[Extracted records]
● ● ● ●

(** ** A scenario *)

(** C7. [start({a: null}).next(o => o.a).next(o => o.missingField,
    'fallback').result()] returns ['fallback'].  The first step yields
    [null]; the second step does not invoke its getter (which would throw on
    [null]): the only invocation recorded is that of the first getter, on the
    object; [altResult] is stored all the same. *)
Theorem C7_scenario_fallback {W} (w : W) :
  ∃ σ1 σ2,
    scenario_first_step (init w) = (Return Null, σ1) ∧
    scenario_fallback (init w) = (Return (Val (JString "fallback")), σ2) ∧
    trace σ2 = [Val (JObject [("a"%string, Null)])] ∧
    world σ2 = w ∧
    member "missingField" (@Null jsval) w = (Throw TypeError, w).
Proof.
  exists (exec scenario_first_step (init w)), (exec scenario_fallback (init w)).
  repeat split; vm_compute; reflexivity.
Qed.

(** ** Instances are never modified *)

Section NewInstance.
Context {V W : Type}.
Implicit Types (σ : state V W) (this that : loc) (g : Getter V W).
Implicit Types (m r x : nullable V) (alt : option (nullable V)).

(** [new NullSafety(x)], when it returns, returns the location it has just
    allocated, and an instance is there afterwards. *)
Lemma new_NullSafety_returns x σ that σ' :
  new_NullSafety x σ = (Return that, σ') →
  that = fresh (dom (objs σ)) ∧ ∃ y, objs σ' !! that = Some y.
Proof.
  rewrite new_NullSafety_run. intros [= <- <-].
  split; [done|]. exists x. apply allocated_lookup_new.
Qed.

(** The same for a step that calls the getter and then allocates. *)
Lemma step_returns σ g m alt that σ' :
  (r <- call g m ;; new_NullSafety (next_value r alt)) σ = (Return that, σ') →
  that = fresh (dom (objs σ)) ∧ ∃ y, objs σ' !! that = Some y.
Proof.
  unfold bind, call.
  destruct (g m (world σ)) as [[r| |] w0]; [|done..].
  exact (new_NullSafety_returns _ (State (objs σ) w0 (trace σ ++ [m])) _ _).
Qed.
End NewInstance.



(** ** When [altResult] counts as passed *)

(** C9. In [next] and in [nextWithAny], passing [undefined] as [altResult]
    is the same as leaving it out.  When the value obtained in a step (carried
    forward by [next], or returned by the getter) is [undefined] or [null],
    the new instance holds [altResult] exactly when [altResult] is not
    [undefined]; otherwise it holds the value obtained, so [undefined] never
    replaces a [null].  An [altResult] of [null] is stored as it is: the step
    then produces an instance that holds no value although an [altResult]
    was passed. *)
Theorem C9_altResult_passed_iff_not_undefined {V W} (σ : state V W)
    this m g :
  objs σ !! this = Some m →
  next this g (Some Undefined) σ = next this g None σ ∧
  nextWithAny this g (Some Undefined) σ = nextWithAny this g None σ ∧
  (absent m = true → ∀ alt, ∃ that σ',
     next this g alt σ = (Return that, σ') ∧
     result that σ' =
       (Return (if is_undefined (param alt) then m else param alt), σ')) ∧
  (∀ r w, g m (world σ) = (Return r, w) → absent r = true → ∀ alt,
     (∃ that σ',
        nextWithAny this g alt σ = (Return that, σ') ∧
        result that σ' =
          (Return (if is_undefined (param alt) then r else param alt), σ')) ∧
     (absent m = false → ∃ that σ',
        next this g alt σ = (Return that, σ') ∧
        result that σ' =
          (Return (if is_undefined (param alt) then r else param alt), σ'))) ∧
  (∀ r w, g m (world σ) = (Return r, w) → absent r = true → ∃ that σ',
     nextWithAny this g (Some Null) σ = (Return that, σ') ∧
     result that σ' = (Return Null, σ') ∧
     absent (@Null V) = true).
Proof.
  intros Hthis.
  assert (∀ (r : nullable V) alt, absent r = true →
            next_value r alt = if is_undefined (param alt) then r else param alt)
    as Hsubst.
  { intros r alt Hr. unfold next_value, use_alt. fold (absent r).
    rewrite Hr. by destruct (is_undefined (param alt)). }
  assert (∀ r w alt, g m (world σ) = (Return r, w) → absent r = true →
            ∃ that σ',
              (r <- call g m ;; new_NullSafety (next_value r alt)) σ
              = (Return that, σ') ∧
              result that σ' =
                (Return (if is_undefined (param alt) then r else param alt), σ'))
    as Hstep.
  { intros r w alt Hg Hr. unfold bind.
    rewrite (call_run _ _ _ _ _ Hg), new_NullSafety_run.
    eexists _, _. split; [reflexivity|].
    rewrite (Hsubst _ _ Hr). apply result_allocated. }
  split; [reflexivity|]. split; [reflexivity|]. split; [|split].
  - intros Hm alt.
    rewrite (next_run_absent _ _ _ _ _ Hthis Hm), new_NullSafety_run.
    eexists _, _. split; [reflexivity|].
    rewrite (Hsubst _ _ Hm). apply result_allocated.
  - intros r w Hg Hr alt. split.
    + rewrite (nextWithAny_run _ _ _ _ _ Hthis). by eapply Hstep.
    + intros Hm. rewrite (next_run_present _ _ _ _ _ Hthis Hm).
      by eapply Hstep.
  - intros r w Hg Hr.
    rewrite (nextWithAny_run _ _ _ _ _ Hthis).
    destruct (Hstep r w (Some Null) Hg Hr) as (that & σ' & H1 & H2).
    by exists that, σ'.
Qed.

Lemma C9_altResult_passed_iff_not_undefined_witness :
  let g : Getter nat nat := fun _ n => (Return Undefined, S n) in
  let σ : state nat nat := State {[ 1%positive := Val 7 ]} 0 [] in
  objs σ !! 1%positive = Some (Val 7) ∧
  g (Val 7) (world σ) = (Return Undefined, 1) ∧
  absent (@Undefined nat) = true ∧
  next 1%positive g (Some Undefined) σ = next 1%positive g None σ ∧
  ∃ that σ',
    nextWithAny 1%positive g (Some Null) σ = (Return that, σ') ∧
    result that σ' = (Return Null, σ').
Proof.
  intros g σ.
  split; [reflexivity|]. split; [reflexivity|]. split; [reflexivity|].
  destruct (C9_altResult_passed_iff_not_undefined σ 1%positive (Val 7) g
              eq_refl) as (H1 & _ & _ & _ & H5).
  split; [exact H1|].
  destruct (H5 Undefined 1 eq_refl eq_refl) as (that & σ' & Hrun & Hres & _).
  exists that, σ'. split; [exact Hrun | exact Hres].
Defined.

● ● ● ●

● **YOUR OBJECTIVE**:
Starting at the line that has "exists (exec scenario_first_step" and ending at the line that has "(** [new NullSafety(x)], when", please write out the lines above exactly, leaving out all others.

● **FINISHED EXERCISE**:
  exists (exec scenario_first_step (init w)), (exec scenario_fallback (init w)).
  repeat split; vm_compute; reflexivity.
Qed.

(** ** Instances are never modified *)

Section NewInstance.
Context {V W : Type}.
Implicit Types (σ : state V W) (this that : loc) (g : Getter V W).
Implicit Types (m r x : nullable V) (alt : option (nullable V)).

(** [new NullSafety(x)], when it returns, returns the location it has just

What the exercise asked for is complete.